The Daily News

Daily News

Daily News is a newspaper based in New York City that covers current events, celebrity gossip, entertainment and sports. It was the first American daily printed in tabloid format, and reached its peak circulation in 1947 when it sold 2.4 million copies a day. The paper is known for its large and prominent photographs and its intense coverage of city news. It also includes a comics section, classified ads and an opinion section.

Founded as the Illustrated Daily News in 1919 by Joseph Medill Patterson, the paper grew quickly in popularity. By 1932 it had changed its name to the New York Daily News, and soon was one of the largest newspapers in the United States. Throughout the 1920s, it enticed readers with sensational coverage of crime, scandal and violence, lurid photographs, cartoons and other entertainment features. In addition to its news and entertainment coverage, the Daily News was known for its hard-hitting editorials and political analysis.

The paper was not immune to labor troubles, however. In the 1930s, it was locked in a fierce circulation battle with rival tabloid The New York Post. The newspaper also suffered from the effects of the Great Depression, with the Daily News reporting on social problems such as unemployment and hunger. The paper was also known for highlighting political wrongdoing, such as the Teapot Dome scandal and the romance between Wallis Simpson and Edward VIII that led to the latter’s abdication.

In the 1950s, the Daily News consolidated its lead as the nation’s leading daily newspaper. By reducing its page size and focusing on hard-hitting stories, it managed to increase its readership by over a million. During this time, the newspaper also began to experiment with television. In 1964, it launched the first nationwide televised newscast, called The Evening News.

By the 1980s, however, the Daily News had begun to wane in influence and popularity. Its parent company the Tribune Company put the paper up for sale, but no buyer emerged. Closing the Daily News was deemed too expensive due to costly severance pay and pensions.

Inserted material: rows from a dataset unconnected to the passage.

(** * Dots and Boxes: the program [main.py], embedded and verified

    The Python program is modelled as pure functions over explicit values.
    - Python ints are [Z]; the bit tests of the box encoding use [Z.land].
    - The board is a list of rows of pairs [(edges, owner)], read and written
      with Python's indexing rules (negative indices wrap, others raise).
    - A call that can raise returns an [outcome]: a value, a Python
      exception, or [OutOfFuel] for the two places whose recursion is not
      structural (the [while] loop of [open_boxes_2] and the search).
    - Every [copy.deepcopy] disappears: values are immutable here.
    - The console is the list of the lines still to be read; the text and
      the images that the program shows are values that the display
      functions return. The mouse and the clock are not modelled. *)

From Stdlib Require Import Ascii ZArith Lia List Bool.
From stdpp Require Import base list relations strings.
Import ListNotations.
Open Scope Z_scope.

(** ** Exceptions and the error monad *)

Inductive PyExn := TypeError | IndexError | ValueError | AttributeError.

Inductive outcome (A : Type) :=
| Ret (a : A)
| Raise (e : PyExn)
| OutOfFuel.
Arguments Ret {A} a.
Arguments Raise {A} e.
Arguments OutOfFuel {A}.

Definition bind {A B} (m : outcome A) (k : A -> outcome B) : outcome B :=
  match m with
  | Ret a => k a
  | Raise e => Raise e
  | OutOfFuel => OutOfFuel
  end.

The paper was eventually purchased by controversial British media mogul Robert Maxwell, who renamed the newspaper the Daily Mirror and moved it from its home in the News Building to a single floor office at 5 Manhattan West.

The Daily News has a number of submission guidelines that apply to letters to the editor and guest columns. You can find more information about these requirements by visiting the Newsroom Policies page here. Please note that the News reserves the right to edit any submitted piece, and the paper may contact you for additional information. We do not accept anonymous submissions or solicitations. Please note that the News does not publish obituaries or reprint previously published material. If you have a story idea for the News, please send it to us by filling out this form.